Reformulation, linearization, and a hybrid iterated local search algorithm for economic lot-sizing and sequencing in hybrid flow shop problems

Abstract We study an integrated economic lot-sizing and sequencing problem (ELSP) in the hybrid flow shop manufacturing setting with unlimited intermediate buffers in a finite planning horizon. The ELSP entails making two simultaneous decisions regarding (i) the manufacturing sequences of products, and (ii) their production quantity. The objective is to minimize the total cost, consisting of inventory holding and set-up costs. To solve this problem, we first develop a novel mixed-integer nonlinear programming (MINLP) model that improves an existing MINLP model in the literature.
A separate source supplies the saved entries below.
(* ===== verification/Qpack.v ===== *)
(** * QPACK header blocks

    [internal_crates/web-transport-proto/src/qpack.rs]: prefix integers, strings,
    the static table and the lines of a header block. There is no dynamic table. *)
From Stdlib Require Import Strings.String NArith Lia Bool.
From stdpp Require Import base list gmap option numbers.
From S2P Require Import Prelude Utf8 Http3 Huffman.

#[local] Arguments N.modulo : simpl never.
#[local] Arguments N.div : simpl never.
#[local] Arguments N.pow : simpl never.

Module QpackErr.
Inductive DecodeError :=
  | UnexpectedEnd
  | BoundsExceeded
  | DynamicEntry
  | UnknownEntry
  | HuffmanError (e : HuffmanErr.Error)
  | Utf8Error.
End QpackErr.
Import QpackErr(DecodeError).

#[local] Abbreviation dec A := (M (list byte) DecodeError A).

(** [10 * 7] on 64-bit targets *)
Definition MAX_POWER : N := 70.

(** ** Prefix integers *)

(** The bytes after the first. [+=] wraps in release builds; the bound on [power]
    ends the loop after ten bytes. *)
Fixpoint decode_rest (turns : nat) (value power : N) : dec N :=
  match turns with
  | O => panic
  | S turns =>
      let! r := rem in
      if r =? 0 then raise QpackErr.UnexpectedEnd
      else
        let! b := byte_of in
        let value := (value + N.shiftl (N.land (nb b) 127) power mod 2 ^ 64) mod 2 ^ 64 in
        let power := power + 7 in
        if N.land (nb b) 128 =? 0 then ret value
        else if MAX_POWER <=? power then raise QpackErr.BoundsExceeded
        else decode_rest turns value power
  end.

(** [assert!(size <= 8)]; the shift by a whole byte, for [size] zero, wraps. *)
Definition decode_prefix (size : N) : dec (N * N) :=
  if 8 <? size then panic
  else
  let! r := rem in
  if r =? 0 then raise QpackErr.UnexpectedEnd
  else
    let! b := byte_of in
    let flags := N.shiftr (nb b) size mod 2 ^ 8 in
    let mask := N.shiftr 0xFF ((8 - size) mod 8) in
    let first := N.land (nb b) mask in
    if first <? mask then ret (flags, first)
    else let! value := decode_rest 10 mask 0 in ret (flags, value).

(** What follows the first byte. [usize] has 64 bits: ten turns are enough. *)
Fixpoint encode_rest (turns : nat) (remaining : N) : list byte :=
  match turns with
  | O => []
  | S turns =>
      if 128 <=? remaining then bn (remaining mod 128 + 128) :: encode_rest turns (remaining / 128)
      else [bn remaining]
  end.

Definition prefix_bytes (size flags value : N) : list byte :=
  let mask := N.lxor 0xFF (N.shiftl 0xFF size mod 2 ^ 8) in
  let flags := N.shiftl flags size mod 2 ^ 8 in
  if value <? mask then [bn (N.lor flags (value mod 2 ^ 8))]
  else bn (N.lor mask flags) :: encode_rest 10 (value - mask).

Definition encode_prefix (size flags value : N) : put unit :=
  if (0 <? size) && (size <=? 8) then put_bytes (prefix_bytes size flags value) else panic.

(** ** Strings *)

Definition decode_string (size : N) : dec (list byte) :=
  let! r := rem in
  if r =? 0 then raise QpackErr.UnexpectedEnd
  else
    let! p := decode_prefix ((size + 255) mod 256) in
    let (flags, len) := p in
    let! r := rem in
    if r <? len then raise QpackErr.UnexpectedEnd
    else
      let! payload := bytes_of len in
      if N.land flags 1 =? 0 then ret payload
      else match hpack_decode payload with
           | Ok decoded => ret decoded
           | Err e => raise (QpackErr.HuffmanError e)
           | Panic => panic
           end.

(** [std::str::from_utf8(..)?] *)
Definition utf8 (l : list byte) : dec String := ok_or (from_utf8 l) QpackErr.Utf8Error.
We then present a novel linearization technique that transforms these two MINLP models into effective mixed-integer linear programming (MILP) models. Additionally, we develop an effective algorithm that hybridizes the iterated local search algorithm with an approximate function. We conduct comprehensive experiments to compare the performance of MILPs+CPLEX with that of MINLPs+BARON. Additionally, our proposed algorithm is compared with four existing metaheuristic algorithms in the literature. Computational results demonstrate that our novel MINLP formulation and its linearized variant significantly improve the solvability and optimality gap of an existing MINLP formulation and its linearized variant. We also show that our new hybrid iterated local search algorithm substantially improves computational performance and optimality gap of the mathematical models and the existing algorithms in the literature, on large-size instances of the problem.